(** * Smaira: market snapshot aggregation and alert detection

    A shallow embedding of [src/core/markets.ts] (snapshot aggregation,
    single-token price lookup) and [src/core/alerts.ts] (the stateful alert
    detector and the alert formatter), with the properties of the
    specification stated and proved against it.

    Number model.  A JavaScript [number] is an IEEE-754 double.  A number
    that the program receives (a field of the feed, a threshold, a stored
    volume) is a finite double, carried as the rational it denotes ([Q]);
    comparisons between such numbers, [Math.abs] of one and the sign of the
    difference of two are exact on doubles and are the operations of [Q].
    A number that the program computes by [+], [-], [*] or [/] is a
    [Double.number]: the operations round to the nearest double, ties to
    even, and return the infinities, [NaN] and the negative zero where
    IEEE 754 does.

    Time model.  [new Date()] is read from a parameter [now]; a [Date] is a
    count of milliseconds.

    The awaited result of [fetchMarketData()] is the parameter [tokens] of
    the functions that call it.

    Beyond these two files the development embeds what surrounds them: the
    reading of the watchlist from the environment (utils/config.ts),
    [getTopByVolume] (index.ts), the job scheduler (cron/scheduler.ts), the
    DCA analysis (dca/engine.ts) and the watchlist of the dashboard
    (frontend/app.js).  Calls to outside services are inputs of the
    functions that make them. *)

From Stdlib Require Import QArith Qabs Qround Qpower ZArith List Ascii String Sorted Permutation Lia.
From Stdlib Require Import DecimalString Lqa Floats.
From stdpp Require Import gmap strings list fin_maps.

Open Scope Q_scope.
Open Scope string_scope.
Open Scope list_scope.

(** ** JavaScript numbers *)

Module Num.

(** [x < y] on numbers. *)
Definition ltb (x y : Q) : bool := negb (Qle_bool y x).

(** [x > y] on numbers. *)
Definition gtb (x y : Q) : bool := ltb y x.

(** [x >= y] on numbers. *)
Definition geb (x y : Q) : bool := Qle_bool y x.

(** Truthiness of a number: every number except zero ([NaN] is outside the
    model). *)
Definition truthy (x : Q) : bool := negb (Qeq_bool x 0).

(** [10^f] as a rational. *)
Definition pow10 (f : nat) : Q := inject_Z (10 ^ Z.of_nat f).

(** Decimal digits of a natural number. *)
Definition digits (n : Z) : string :=
  NilZero.string_of_uint (N.to_uint (Z.to_N n)).

(** A run of [k] zero digits. *)
Fixpoint zeros (k : nat) : string :=
  match k with
  | O => ""
  | S k' => "0" +:+ zeros k'
  end.

(** [s.padStart(w, "0")]. *)
Definition padZeros (w : nat) (s : string) : string :=
  zeros (w - String.length s) +:+ s.

(** [Number.prototype.toFixed(f)] (ECMA-262, 21.1.3.3) for magnitudes below
    [1e21]: the sign is split off, [n] is the integer for which [n / 10^f]
    is closest to [x] (the larger one on a tie), and the digits of [n],
    padded to [f + 1] places, get a decimal point before the last [f]. *)
Definition toFixed (x : Q) (f : nat) : string :=
  let neg := ltb x 0 in
  let a := if neg then Qopp x else x in
  let n := Qfloor (a * pow10 f + (1 # 2)) in
  let m := padZeros (S f) (digits n) in
  let k := (String.length m - f)%nat in
  let body :=
    match f with
    | O => m
    | _ => String.substring 0 k m +:+ "." +:+ String.substring k f m
    end in
  if neg then "-" +:+ body else body.

End Num.

(** ** Computed numbers: binary64 arithmetic *)

Module Double.

(** The value of an arithmetic expression: a finite double as the rational
    it denotes ([Finite 0] is [+0]), [-0], an infinity or [NaN]. *)
Inductive number :=
| Finite (q : Q)
| NegZero
| Infinity (negative : bool)
| NaN.

(** [floor (log2 a)] for [a > 0]: the difference of the bit lengths of
    numerator and denominator, or one less. *)
Definition ilog2 (a : Q) : Z :=
  let k := (Z.log2 (Qnum a) - Z.log2 (Zpos (Qden a)))%Z in
  if Qle_bool (2 ^ k) a then k else (k - 1)%Z.

(** The double nearest to the real [q] (IEEE 754 roundTiesToEven, 53
    significant bits, exponents from -1074 for the last bit of a subnormal
    to 971 for the last bit of the largest double).  [2 ^ e] is the unit in
    the last place at the magnitude of [q], [m] the multiple of it just
    below; the result is [m] or [m + 1] units, the even one on a tie.  From
    [2 ^ 1024] on the result is an infinity, and a result of zero units
    keeps the sign of [q]. *)
Definition round (q : Q) : number :=
  let q := Qred q in
  if Qeq_bool q 0 then Finite 0
  else
    let negative := Num.ltb q 0 in
    let a := Qabs q in
    let e := Z.max (ilog2 a - 52) (-1074) in
    let x := a / 2 ^ e in
    let m := Qfloor x in
    let up :=
      match Qcompare (x - inject_Z m) (1 # 2) with
      | Lt => false
      | Eq => Z.odd m
      | Gt => true
      end in
    let r := Qred (inject_Z (if up then m + 1 else m) * 2 ^ e) in
    if Qle_bool (2 ^ 1024) r then Infinity negative
    else if Qeq_bool r 0 then (if negative then NegZero else Finite 0)
    else Finite (if negative then - r else r).

(** The sign bit. *)
Definition isNegative (x : number) : bool :=
  match x with
  | Finite q => Num.ltb q 0
  | NegZero => true
  | Infinity negative => negative
  | NaN => false
  end.

(** The real that a finite number denotes. *)
Definition real (x : number) : Q :=
  match x with
  | Finite q => q
  | _ => 0
  end.

(** [+0] or [-0]. *)
Definition isZero (x : number) : bool :=
  match x with
  | Finite q => Qeq_bool q 0
  | NegZero => true
  | _ => false
  end.

Definition zero (negative : bool) : number :=
  if negative then NegZero else Finite 0.

(** [-x]. *)
Definition neg (x : number) : number :=
  match x with
  | Finite q => if Qeq_bool q 0 then NegZero else Finite (- q)
  | NegZero => Finite 0
  | Infinity negative => Infinity (negb negative)
  | NaN => NaN
  end.

(** [x + y]: the rounded sum; a sum of exactly zero is [+0] unless both
    terms are [-0]. *)
Definition add (x y : number) : number :=
  match x, y with
  | NaN, _ | _, NaN => NaN
  | Infinity s, Infinity s' => if Bool.eqb s s' then Infinity s else NaN
  | Infinity s, _ | _, Infinity s => Infinity s
  | NegZero, NegZero => NegZero
  | _, _ => round (real x + real y)
  end.

(** [x - y]. *)
Definition sub (x y : number) : number := add x (neg y).

(** [x * y]. *)
Definition mul (x y : number) : number :=
  let negative := xorb (isNegative x) (isNegative y) in
  match x, y with
  | NaN, _ | _, NaN => NaN
  | Infinity _, _ | _, Infinity _ =>
      if isZero x || isZero y then NaN else Infinity negative
  | _, _ =>
      if isZero x || isZero y then zero negative else round (real x * real y)
  end.

(** [x / y]: a division by zero gives an infinity, [0 / 0] gives [NaN]. *)
Definition div (x y : number) : number :=
  let negative := xorb (isNegative x) (isNegative y) in
  match x, y with
  | NaN, _ | _, NaN => NaN
  | Infinity _, Infinity _ => NaN
  | Infinity _, _ => Infinity negative
  | _, Infinity _ => zero negative
  | _, _ =>
      if isZero y then (if isZero x then NaN else Infinity negative)
      else if isZero x then zero negative
      else round (real x / real y)
  end.

(** [Math.abs(x)]. *)
Definition abs (x : number) : number :=
  match x with
  | Finite q => Finite (Qabs q)
  | NegZero => Finite 0
  | Infinity _ => Infinity false
  | NaN => NaN
  end.

(** [x < y]: false when an operand is [NaN]. *)
Definition lt (x y : number) : bool :=
  match x, y with
  | NaN, _ | _, NaN => false
  | Infinity true, Infinity true => false
  | Infinity true, _ => true
  | _, Infinity true => false
  | Infinity false, _ => false
  | _, Infinity false => true
  | _, _ => Num.ltb (real x) (real y)
  end.

(** [x > y]. *)
Definition gt (x y : number) : bool := lt y x.

(** [x >= y]: false when an operand is [NaN]. *)
Definition ge (x y : number) : bool :=
  match x, y with
  | NaN, _ | _, NaN => false
  | _, _ => negb (lt x y)
  end.

(** [x.toFixed(f)]. *)
Definition toFixed (x : number) (f : nat) : string :=
  match x with
  | Finite q => Num.toFixed q f
  | NegZero => Num.toFixed 0 f
  | Infinity false => "Infinity"
  | Infinity true => "-Infinity"
  | NaN => "NaN"
  end.

(** The number a decimal literal of the source denotes. *)
Definition literal (q : Q) : Q := real (round q).

End Double.

(** ** JavaScript strings *)

Module Str.

(** [c.toUpperCase()] on an ASCII letter; other bytes are unchanged. *)
Definition upperAscii (c : ascii) : ascii :=
  let n := nat_of_ascii c in
  if (Nat.leb 97 n && Nat.leb n 122)%bool then ascii_of_nat (n - 32) else c.

(** [s.toUpperCase()] for ASCII text. *)
Fixpoint toUpperCase (s : string) : string :=
  match s with
  | EmptyString => EmptyString
  | String c r => String (upperAscii c) (toUpperCase r)
  end.

(** [xs.includes(s)] on an array of strings. *)
Definition includes (xs : list string) (s : string) : bool :=
  existsb (String.eqb s) xs.

(** [lines.join(sep)]. *)
Fixpoint join (sep : string) (lines : list string) : string :=
  match lines with
  | [] => ""
  | [l] => l
  | l :: rest => l +:+ sep +:+ join sep rest
  end.

(** [s.split(sep)] for a one-character separator: the pieces between the
    occurrences of [sep], the empty ones included; never the empty array. *)
Fixpoint split (sep : ascii) (s : string) : list string :=
  match s with
  | EmptyString => [EmptyString]
  | String c r =>
      if Ascii.eqb c sep then EmptyString :: split sep r
      else match split sep r with
           | [] => [String c EmptyString]
           | w :: ws => String c w :: ws
           end
  end.

(** The ASCII white space and line terminators that [trim] strips: TAB, LF,
    VT, FF, CR and SP. *)
Definition isSpace (c : ascii) : bool :=
  let n := nat_of_ascii c in
  (Nat.leb 9 n && Nat.leb n 13) || Nat.eqb n 32.

Fixpoint trimStart (s : string) : string :=
  match s with
  | EmptyString => EmptyString
  | String c r => if isSpace c then trimStart r else s
  end.

Fixpoint trimEnd (s : string) : string :=
  match s with
  | EmptyString => EmptyString
  | String c r =>
      match trimEnd r with
      | EmptyString => if isSpace c then EmptyString else String c EmptyString
      | r' => String c r'
      end
  end.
========================================================================
Using the listing above, pick out each line that contains the word "trimEnd", then copy it.

* **EXERCISE ANSWER**:
Fixpoint trimEnd (s : string) : string :=
      match trimEnd r with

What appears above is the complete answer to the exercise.